No, nobody has a perfect history. But not everyone has a persecutory history. Focus on the Family does. That history is what put the rock in TOMS heel.

And it'd be one thing if this persecution were in fact history. But it's not! Focus on the Family still, right now in 2011, works every single day pushing anti-gay rhetoric into the ether, calling theoretically gay Supreme Justices "non-starters," painting equality as threatening to children, and supporting the scientifically-shunned notion that gays can and should "change." This is indeed both noise and nonsense -- but we aren't the ones creating it!

Moving on:

Screen Shot 2011-07-11 At 8.48.30 Am
[@EstherFleece]

Great! Do! Because as I was saying in this reply back to a Focus on the Family staffer with whom I converse: This isn't about the individual!

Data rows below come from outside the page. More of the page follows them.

Definition CoreError_fmt `{JsonLib} (error : CoreError) : ustring :=
  match error with
  | Validation error => ValidationError_fmt error
  | RuleNotFound id => lit "rule " ++ uuid_to_string id ++ lit " does not exist"
  | DuplicateRuleId id => lit "rule id " ++ uuid_to_string id ++ lit " appears more than once"
  | MismatchedRuleId map_id rule_id =>
      lit "state rule key " ++ uuid_to_string map_id ++ lit " differs from embedded id "
      ++ uuid_to_string rule_id
  | RulesLimitReached limit => lit "at most " ++ dec limit ++ lit " rules are allowed"
  | RevisionOverflow => lit "state revision counter is exhausted"
  | InvalidFlowGeneration =>
      lit "state flow-authorization generation is outside the supported mark domain"
  | FlowGenerationExhausted => lit "state flow-authorization generation is exhausted"
  | RedactedApplicationMetadata =>
      lit "redacted application metadata cannot enter persisted policy state"
  | InvalidObserverRedaction =>
      lit "observer snapshot contains a noncanonical or mixed application redaction"
  | UnpinnedApplicationIdentity =>
      lit "application rules require a pinned executable version identity"
  | StateSizeLimitReached limit =>
      lit "serialized state exceeds the " ++ dec limit ++ lit "-byte persistence limit"
  | StateSerialization error =>
      lit "state serialization failed during size validation: " ++ error
  end.

(** ** Protocol errors *)

Inductive ErrorCode : Type :=
| InvalidRequest | Unauthorized | NotFound | Conflict | BackendUnavailable | Internal.

#[export] Instance ErrorCode_eq_dec : EqDecision ErrorCode.
Proof. solve_decision. Defined.

Record ProtocolError : Type := mkProtocolError { code : ErrorCode; message : ustring }.
Lemma groups_all process_id tid deadline maximum : forall ids groups n r r' found,
  enumerate_groups procfs instant daemon_process_id ids deadline maximum groups n r = (r', Ok found) ->
  (readings r <= readings r')%nat
  /\ (forall group, group ∈ groups -> group ∈ found)
  /\ (process_id ∈ ids -> daemon_process_id <> Some process_id ->
      task_listed procfs (readings r) (readings r') process_id tid ->
      exists group, group ∈ found /\ group_process_id group = process_id /\ tid ∈ task_ids group).
Proof.
  induction ids as [|id ids IH]; intros groups n r r' found Hrun; cbn [enumerate_groups] in Hrun.
  { injection Hrun as <- <-. split_and!; [done..|]. by intros ?%elem_of_nil. }
  step Hrun x1 r1 H1. took H1. case_bool_decide as Hd.
  { destruct (IH _ _ _ _ _ Hrun) as (T2 & Hg & Hf). split_and!; [lia|done|].
    intros [->|Hin]%elem_of_cons Hnd Hl; [done|]. apply Hf; [done..|]. intros k Hk. apply Hl. lia. }
  step Hrun tasks r2 H2. took H2.
  assert (Hhere : id = process_id -> (readings r2 <= readings r')%nat ->
    task_listed procfs (readings r) (readings r') process_id tid -> exists ids', tasks.1 = Some ids' /\ tid ∈ ids').
  { intros -> Hle Hl. eapply task_ids_Ok; [apply with_error_Ok in H2; exact H2|]. intros k Hk. apply Hl. lia. }
  destruct tasks as [[task_ids|] n']; cbn [fst] in Hhere.
  - passes Hrun Hb. destruct (IH _ _ _ _ _ Hrun) as (T3 & Hg & Hf). split_and!; [lia| |].
    + intros group Hin. apply Hg, elem_of_app. by left.
    + intros [->|Hin]%elem_of_cons Hnd Hl.
      * destruct (Hhere eq_refl T3 Hl) as (ids' & [= <-] & Ht). exists (mkGroup id task_ids).
        split_and!; [|done|done]. apply Hg, elem_of_app. right. by apply list_elem_of_singleton.
      * apply Hf; [done..|]. intros k Hk. apply Hl. lia.
  - destruct (IH _ _ _ _ _ Hrun) as (T3 & Hg & Hf). split_and!; [lia|done|].
    intros [->|Hin]%elem_of_cons Hnd Hl; [by destruct (Hhere eq_refl T3 Hl) as (? & ? & _)|].
    apply Hf; [done..|]. intros k Hk. apply Hl. lia.
Qed.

I have no doubt in my mind that there are a number of good, decent people who work at Focus on the Family (Esther likely among them). I also totally believe in the worthiness of TOMS' mission. So if the individuals who work at Focus want to support said mission, then that's fine and good and lovely. But in doing so, the individual will do absolutely nothing to change the problems as they relate to the larger host. The fact of this matter is that once Focus on the Family's mission was more fully explained to TOMS founder Blake Mycoskie, he saw a need to step up and write a "sincere apology" for what he himself labeled a "poor choice." Every single Focus on the Family employee can show up today decked out in everything TOMS has to offer, and that will be perfectly nice in terms of their individual contributions. However, it won't change the fact that the organization was just called out as being in opposition to "equal human and civil rights for all."

One more:

Screen Shot 2011-07-11 At 8.47.25 Am
[@EstherFleece]

Again: Sidestepping the issue for the sake of self-victimization. This Tweet is a ham-Tweetdecked way of stating the good (putting shoe on kids) as a way of neglecting responsibility for the actual issue (i.e. Focus' three+ decades of saying "shoo" to LGBT people). It's unfair to the debate.

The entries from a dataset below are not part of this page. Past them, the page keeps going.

(** Between [n] and [n'], the task was seen with the socket, described by the
    identity, and seen with the socket again. *)
Definition captured (n n' : nat) (process_id tid : Z) (key : SocketOwnerKey) (identity : ApplicationIdentity) : Prop :=
  ai_pid identity = tid /\ ai_uid identity = key_uid key /\ ApplicationIdentity_validate identity = Ok tt
  /\ exists k k' name, (n <= k)%nat /\ (k' <= n')%nat
     /\ shown procfs n k (TaskPath process_id tid) name (key_inode key)
     /\ described procfs k k' (TaskPath process_id tid) identity
     /\ shown procfs k' n' (TaskPath process_id tid) name (key_inode key).

Lemma captured_within n n' m m' process_id tid key identity :
  captured m m' process_id tid key identity -> (n <= m)%nat -> (m' <= n')%nat ->
  captured n n' process_id tid key identity.
Proof.
  intros (Hp & Hu & Hv & k & k' & name & Hk & Hk' & Hs & Hd & Hs') Hn Hm. split_and!; [done..|].
  exists k, k', name. split_and!; [lia|lia|eapply shown_within; [exact Hs|lia|lia]|done|eapply shown_within; [exact Hs'|lia|lia]].
Qed.

(** A task of a group of captures that has the socket. *)
Definition group_has (task : TaskIdentityCaptureKey) (sockets : gmap SocketOwnerKey Bytes) (key : SocketOwnerKey)
    (requirements : IdentityCaptureRequirements) : Prop :=
  ck_requirements task = requirements /\ is_Some (sockets !! key).

Lemma capture_groups_facts deadline : forall groups captures r r' out,
  capture_groups procfs instant groups deadline captures r = (r', Ok out) ->
  (forall task sockets key, (task, sockets) ∈ groups -> is_Some (sockets !! key) -> key_uid key = ck_socket_uid task) ->
  (readings r <= readings r')%nat
  /\ forall key requirements identity, out !! (key, requirements) = Some (Ok identity) ->
     (forall x, captures !! (key, requirements) = Some x -> exists id, x = Ok id /\ same_application id identity)
     /\ (forall task sockets, (task, sockets) ∈ groups -> group_has task sockets key requirements ->
         exists id, captured (readings r) (readings r') (ck_process_id task) (ck_tid task) key id
                    /\ same_application id identity)
     /\ (captures !! (key, requirements) = Some (Ok identity)
         \/ exists task sockets, (task, sockets) ∈ groups /\ group_has task sockets key requirements
            /\ captured (readings r) (readings r') (ck_process_id task) (ck_tid task) key identity).
Proof.
  induction groups as [|[task sockets] groups IH]; intros captures r r' out Hrun Huid; cbn [capture_groups] in Hrun.
  { injection Hrun as <- <-. split; [done|]. intros key req id Hid. split_and!; [naive_solver|by intros ? ? ?%elem_of_nil|by left]. }
  step Hrun x1 r1 H1. took H1. cbn zeta in Hrun. step Hrun identities r2 H2. took H2.
  destruct (IH _ _ _ _ Hrun) as [T3 Hout]; [intros t so k Hin; apply Huid; by right|]. split; [lia|].
  apply capture_task_facts in H2 as [Hid Hdom]; [|apply identity_later].
  assert (Hhead : forall key id, identities !! key = Some (Ok id) -> is_Some (sockets !! key) ->
    captured (readings r) (readings r') (ck_process_id task) (ck_tid task) key id).
  { intros key id Hk Hs. destruct (Hid key id Hk) as (ra & rb & name & Hm & Tb & Hs1 & Hs2).
    pose proof (later_run _ _ _ _ (identity_later _ _ _ _ _ _ _) Hm) as Tm. destruct Hs1 as (ka & Hka & Hla).
    apply identity_captured in Hm as (Hp & Hu & Hv & Hd). split_and!; [done| |done|].
    - rewrite Hu. symmetry. eapply Huid; [by left|done].
    - exists (readings ra), (readings rb), name. split_and!; [lia|lia| |done|eapply shown_within; [done|lia|lia]].
      exists ka. split; [lia|done]. }
  intros key req identity Hkey. destruct (Hout key req identity Hkey) as (Hprev & Hall & Hfrom).
  rewrite merge_entries in Hprev, Hfrom.
  assert (Hlater : forall task' sockets', (task', sockets') ∈ groups -> group_has task' sockets' key req ->
    exists id, captured (readings r) (readings r') (ck_process_id task') (ck_tid task') key id /\ same_application id identity).
  { intros t so Hin Hg. destruct (Hall t so Hin Hg) as (id & Hc & Hs). exists id. split; [|done].
    eapply captured_within; [done|lia|lia]. }
  destruct (if decide (ck_requirements task = req) then identities !! key else None) as [x|] eqn:Ex.
  - case_decide as Hreq; [|done]. destruct (Hprev _ eq_refl) as (id1 & Hm & Hs1).
    apply merged_Ok in Hm as [-> Hold]. split_and!.
    + intros x0 Hx0. destruct (Hold x0 Hx0) as (id0 & -> & Hs0). exists id0. split; [done|]. by etrans.
    + intros t so [[= -> ->]|Hin]%elem_of_cons Hg; [|by eapply Hlater].
      exists id1. split; [|done]. apply Hhead; [done|apply Hg].
    + right. destruct Hfrom as [Hm|(t & so & Hin & Hg & Hc)].
      * injection Hm as Hm. apply merged_Ok in Hm as [[= ->] _].
        assert (is_Some (sockets !! key)) by (apply Hdom; by rewrite Ex).
        exists task, sockets. split_and!; [by left|done|by apply Hhead].
      * exists t, so. split_and!; [by right|done|]. eapply captured_within; [done|lia|lia].
  - split_and!; [done| |].
    + intros t so [[= -> ->]|Hin]%elem_of_cons Hg; [|by eapply Hlater]. destruct Hg as [Hreq Hs].
      rewrite decide_True in Ex by done. apply Hdom in Hs as [y Hy]. congruence.
    + destruct Hfrom as [Hm|(t & so & Hin & Hg & Hc)]; [by left|right].
      exists t, so. split_and!; [by right|done|]. eapply captured_within; [done|lia|lia].
Qed.

(** *** The groups *)

Definition in_groups (groups : CaptureGroups) (task : TaskIdentityCaptureKey) (key : SocketOwnerKey) : Prop :=
  exists sockets, groups !! task = Some sockets /\ is_Some (sockets !! key).

Definition capture_key_of (key : SocketOwnerKey) (requirements : IdentityCaptureRequirements) (owner : OwnerTask)
    : TaskIdentityCaptureKey :=
  mkCaptureKey (ot_process_id owner) (ot_tid owner) (key_uid key) requirements.

Lemma add_capture_in key requirements owner groups task key' :
  in_groups (add_capture key requirements owner groups) task key'
  <-> in_groups groups task key' \/ task = capture_key_of key requirements owner /\ key' = key.
Proof.
  unfold in_groups, add_capture. cbn zeta. fold (capture_key_of key requirements owner).
  set (t := capture_key_of key requirements owner). destruct (decide (task = t)) as [->|Hne].
  - rewrite lookup_insert_eq. split.
    + intros (so & [= <-] & Hk). destruct (decide (key' = key)) as [->|]; [by right|].
      rewrite lookup_insert_ne in Hk by done. left. destruct (groups !! t) as [so|]; [by eauto|].
      cbn [from_option] in Hk. rewrite lookup_empty in Hk. by destruct Hk.
    + intros [(so & Hso & Hk)|[_ ->]]; eexists; (split; [done|]).
      * rewrite Hso. cbn [from_option]. destruct (decide (key' = key)) as [->|];
          [by rewrite lookup_insert_eq|by rewrite lookup_insert_ne].
      * by rewrite lookup_insert_eq.
  - rewrite lookup_insert_ne by done. naive_solver.
Qed.

Lemma group_owners_facts key requirements deadline : forall tasks groups r r' out,
  group_owners instant tasks key requirements deadline groups r = (r', Ok out) ->
  (readings r <= readings r')%nat
  /\ forall task key', in_groups out task key'
     <-> in_groups groups task key'
         \/ key' = key /\ exists owner, owner ∈ tasks /\ task = capture_key_of key requirements owner.
Proof.
  induction tasks as [|owner tasks IH]; intros groups r r' out Hrun; cbn [group_owners] in Hrun.
  { injection Hrun as <- <-. split; [done|]. intros t k. split; [by left|].
    by intros [?|(_ & o & ?%elem_of_nil & _)]. }
  step Hrun x1 r1 H1. took H1. destruct (IH _ _ _ _ Hrun) as [T2 Hin]. split; [lia|]. intros t k.
  rewrite Hin, add_capture_in. setoid_rewrite elem_of_cons. naive_solver.
Qed.

(** The owners of the sockets of the batch. *)
Definition to_capture (requests : list (Request * option SocketOwnerKey)) (before : OwnerSnapshot)
    (task : TaskIdentityCaptureKey) (key : SocketOwnerKey) : Prop :=
  exists connection requirements tasks owner, ((connection, requirements), Some key) ∈ requests
  /\ failures before !! key = None /\ unique before !! key = Some tasks /\ owner ∈ tasks
  /\ task = capture_key_of key requirements owner.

The truth is that if Focus on the Family was not so fully committed to deeming LGBT people (among others) unfit for just about everything, then they would be the kind of group that could do so much good without any of this scrutiny. But that's not the reality -- a reality that *THEY CHOSE TO CREATE*! A reality that *THE CONTINUE TO FOSTER*! If Esther has a problem with her organization's inability to move forward without this kind of baggage then she needs to take it up with James Dobson, who set the ball in motion, and Jim Daly, who continues to push the same exact ball, just with a softer pair of kid gloves. But playing the "poor, pitiful" me act and highlighting the denied good in order to score sympathy points? Sorry, but I've had my own family shunned a few times too many to feel sorry for my shunners!